# [GOAL OF THE EXERCISE]
Look below for the lines from the one with "apply runs_bind. eapply (load_data_runs" to the one with "destruct (pick_fresh _", and copy exactly those lines, both ends included.

(GIVEN ENTRIES)

Lemma dir_add_entry_runs c sb fl cnt r h D L dir es name ino ft Q : cok c ∅ D -> fs_ok (limit := limit) D sb L -> L dir ->
  is_dir D sb dir es -> name_ok name -> 0 <= ino < 2 ^ 32 -> 0 <= ft < 256 ->
  32 * Z.of_nat (length es) + 32 <= NSLOTS * 512 ->
  nblocks (32 * Z.of_nat (length es) + 32) + 1 <= sb_free_blocks sb ->
  heap_room h 1 (NSLOTS * 512 + 512) ->
  (forall c' D' sb', cok c' ∅ D' -> fs_ok (limit := limit) D' sb' L -> others L dir D sb D' sb' -> is_dir D' sb' dir (es ++ [(ino, name)]) ->
     Q OS_OK (mkNox c' sb' fl cnt r h)) ->
  runs (dir_add_entry pick ata_read dir name ino ft) (mkNox c sb fl cnt r h) Q.
Proof.
  intros Hc Hf HL (Hmode & Hsz & d & Hh & Hdok & Hd) Hname Hino Hft Hmax Hfree Hroom HQ.
  pose proof (f_live _ _ _ Hf dir HL) as Hdir. unfold NSLOTS in Hmax, Hroom.
  unfold dir_add_entry. apply runs_bind. eapply iread_runs; [done | apply Hf | by eapply cok_hold | done |]. intros c1 Hc1.
  change (is_ok OS_OK) with true. cbn [negb]. rewrite Hsz. set (o := 32 * Z.of_nat (length es)) in *.
  pose proof (load_size_pos o ltac:(lia)) as Hls. pose proof (load_size_ge o ltac:(lia)) as Hge.
  destruct (Hroom h (load_size o)) as (p & d0 & Hp & _); [lia | lia |].
  apply runs_bind. eapply (load_data_runs ata_read pick c1 _ _ _ _ _ D L dir d p d0); [done | done | done | done | by rewrite Hsz |].
  rewrite Hsz. intros c2 buf Hc2 Hp0 Hph Hlen Hsl. rewrite (proj2 (Z.eqb_neq p 0)) by done.
  unfold DIRENT_SZ. words.
  assert (Hrb : o + 32 <= round_blk (o + 32) <= o + 32 + 512).
  { pose proof (load_size_ge (o + 32) ltac:(lia)) as H1. pose proof (load_size_pos (o + 32) ltac:(lia)) as H2.
    unfold load_size in H1, H2. rewrite (proj2 (Z.eqb_neq (o + 32) 0)) in H1, H2 by lia. lia. }
  destruct (Hroom (<[p := buf]> h) (round_blk (o + 32))) as (q & d1 & Hq & Hd1); [rewrite map_size_insert_None by done; lia | lia |].
  destruct (pick_fresh _ _ _ _ Hq) as (Hq0 & Hqh & Hql).
  assert (Hpq : p <> q) by (intros ->; by rewrite lookup_insert_eq in Hqh).
  apply runs_bind. eapply kmalloc_runs; [done|]. rewrite (proj2 (Z.eqb_neq q 0)) by done.
  apply runs_bind. eapply hread_runs; [cbn [n_heap]; rewrite lookup_insert_ne by done; apply lookup_insert_eq | lia | lia | lia |].
  rewrite Hsl. set (old := slice 0 o d).
  assert (Hol : Z.of_nat (length old) = o) by (unfold old; destruct Hd; rewrite length_slice; lia).
  assert (Hod : dir_in old es). { apply (dir_in_prefix d); [lia | | done]. unfold old. rewrite slice_slice by lia. done. }
  assert (Hook : bytes_ok old) by by apply bytes_ok_slice.
  destruct (grown_facts old d1 es ino ft name Hod Hol ltac:(lia) Hname Hino) as [Hgl Hgd].
  fold o in Hgl, Hgd. pose proof (grown_ok old d1 o ino ft name Hook Hd1 Hname Hft) as Hgok.
  apply runs_bind. eapply hwrite_runs; [apply lookup_insert_eq | lia | lia |]. rewrite insert_insert_eq.
  apply runs_bind. eapply kfree_runs. rewrite delete_insert_ne, delete_insert_id by done.
  apply runs_bind. eapply hwrite_runs; [apply lookup_insert_eq | lia | |].
  { rewrite length_splice by lia. rewrite !length_app, !length_le_bytes. simpl. lia. }
  rewrite insert_insert_eq. apply runs_bind. eapply hwrite_runs; [apply lookup_insert_eq | lia | |].
  { destruct Hname. rewrite !length_splice by (rewrite ?length_splice, ?length_app, ?length_le_bytes; simpl; lia).
    rewrite length_app, length_slice; simpl; lia. }
  rewrite insert_insert_eq. fold (grown old d1 o ino ft name).
  apply runs_bind. eapply (store_data_runs Hlimit ata_read _ _ _ _ _ _ D L dir q (grown old d1 o ino ft name)); [done | done | done | apply lookup_insert_eq | done | rewrite Hgl; lia | unfold NSLOTS; lia | |].
  - intros c3 D3 sb3 st _ Hlt. unfold need in Hlt. destruct (i_indirect _ =? 0); lia.
  - intros c3 D3 sb3 Hc3 Hf3 Ho3 Hat Hst. apply runs_bind. eapply kfree_runs.
    assert (h !! q = None) by (by rewrite lookup_insert_ne in Hqh).
    rewrite delete_insert_id by done. apply runs_ret. apply HQ with (D' := D3); try done.
    assert (Esz : i_size (inode_at D3 sb3 dir) = o + 32) by (unfold same_attrs in Hat; simpl in Hat; tauto).
    assert (Em : i_mode (inode_at D3 sb3 dir) = i_mode (inode_at D sb dir)) by (unfold same_attrs in Hat; simpl in Hat; tauto).
    split; [by rewrite Em|]. split; [rewrite Esz, length_app; simpl; lia|].
    exists (grown old d1 o ino ft name). split; [|done]. eapply stored_file_holds; try done; unfold NSLOTS; lia.
Qed.

(** ** Resolving a name *)

(** A path component other than the empty one, "." and "..". *)
Definition comp_ok (nm : list Z) : Prop :=
  (length nm <= 31)%nat /\ Forall (fun c => 0 < c < 256) nm /\ Forall (fun c => c <> 47) nm /\
  nm <> [] /\ nm <> [46] /\ nm <> [46; 46].

Lemma take_comp_all n nm : (length nm <= n)%nat -> Forall (fun c => c <> 47) nm -> take_comp n nm = (nm, []).
Proof.
  revert n. induction nm as [|c nm IH]; intros n Hn Hc; [by destruct n|]. destruct n as [|n]; [simpl in Hn; lia|].
  apply Forall_cons in Hc as [Hc Hcs]. cbn [take_comp]. rewrite (proj2 (Z.eqb_neq c 47)) by done.
  rewrite IH by (simpl in Hn; done || lia). done.
Qed.

Lemma skip_slashes_comp nm : comp_ok nm -> skip_slashes nm = nm.
Proof.
  intros (_ & _ & Hf & Hne & _). destruct nm as [|c nm]; [done|]. apply Forall_cons in Hf as [Hc _]. simpl.
  by rewrite (proj2 (Z.eqb_neq c 47)) by done.
Qed.

(** The walk over a single component is the search of the directory. *)
Lemma resolve_loop_comp n dir nm : comp_ok nm ->
  resolve_loop pick ata_read (Datatypes.S (Datatypes.S n)) dir nm =
  (let* ino := dir_lookup_name pick ata_read dir nm in if ino =? U32_NEG1 then ret U32_NEG1 else ret ino).
Proof.
  intros Hc. pose proof Hc as (Hl & _ & Hs & Hne & H1 & H2). cbn [resolve_loop].
  destruct nm as [|c nm0]; [done|]. rewrite skip_slashes_comp by done. rewrite take_comp_all by done.
  rewrite !bool_decide_eq_false_2 by done. done.
Qed.

Lemma resolve_runs c sb fl cnt h D L dir es nm p d0 path base Q : cok c ∅ D -> fs_ok (limit := limit) D sb L -> L dir ->
  is_dir D sb dir es -> comp_ok nm -> pick h (load_size (32 * Z.of_nat (length es))) = Some (p, d0) ->
  (path = nm /\ base = dir \/ path = 47 :: nm /\ sb_root_ino sb = dir) ->
  (forall c', cok c' ∅ D -> Q (default U32_NEG1 (dir_get es nm)) (mkNox c' sb fl cnt true h)) ->
  runs (noxfs_resolve pick ata_read base path) (mkNox c sb fl cnt true h) Q.
Proof.
  intros Hc Hf HL Hd Hnm Hp Hpath HQ. pose proof Hnm as (_ & Hn1 & Hn2 & Hne & _).
  assert (Hrun : forall n, runs (resolve_loop pick ata_read (Datatypes.S (Datatypes.S n)) dir nm) (mkNox c sb fl cnt true h) Q).
  { intros n. rewrite resolve_loop_comp by done. apply runs_bind. eapply dir_lookup_name_runs; try done. intros c1 Hc1.
    destruct (Z.eqb_spec (default U32_NEG1 (dir_get es nm)) U32_NEG1) as [E|_]; apply runs_ret; [rewrite <- E|]; by apply HQ. }
  unfold noxfs_resolve. apply runs_bind. unfold runs at 1, gets. cbn [n_ready negb]. apply runs_bind. unfold runs at 1. cbn [n_sb].
  destruct nm as [|x nm0]; [done|]. destruct Hpath as [[-> ->]|[-> Hr]].
  - apply Forall_cons in Hn2 as [Hx _]. rewrite (proj2 (Z.eqb_neq x 47)) by done. apply (Hrun (length nm0)).
  - rewrite Z.eqb_refl, Hr. apply (Hrun (length nm0)).
Qed.

End Search.

End NoxDir.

(End GIVEN ENTRIES)

# [OUTPUT FOR THIS EXERCISE]
  apply runs_bind. eapply (load_data_runs ata_read pick c1 _ _ _ _ _ D L dir d p d0); [done | done | done | done | by rewrite Hsz |].
  rewrite Hsz. intros c2 buf Hc2 Hp0 Hph Hlen Hsl. rewrite (proj2 (Z.eqb_neq p 0)) by done.
  unfold DIRENT_SZ. words.
  assert (Hrb : o + 32 <= round_blk (o + 32) <= o + 32 + 512).
  { pose proof (load_size_ge (o + 32) ltac:(lia)) as H1. pose proof (load_size_pos (o + 32) ltac:(lia)) as H2.
    unfold load_size in H1, H2. rewrite (proj2 (Z.eqb_neq (o + 32) 0)) in H1, H2 by lia. lia. }
  destruct (Hroom (<[p := buf]> h) (round_blk (o + 32))) as (q & d1 & Hq & Hd1); [rewrite map_size_insert_None by done; lia | lia |].
  destruct (pick_fresh _ _ _ _ Hq) as (Hq0 & Hqh & Hql).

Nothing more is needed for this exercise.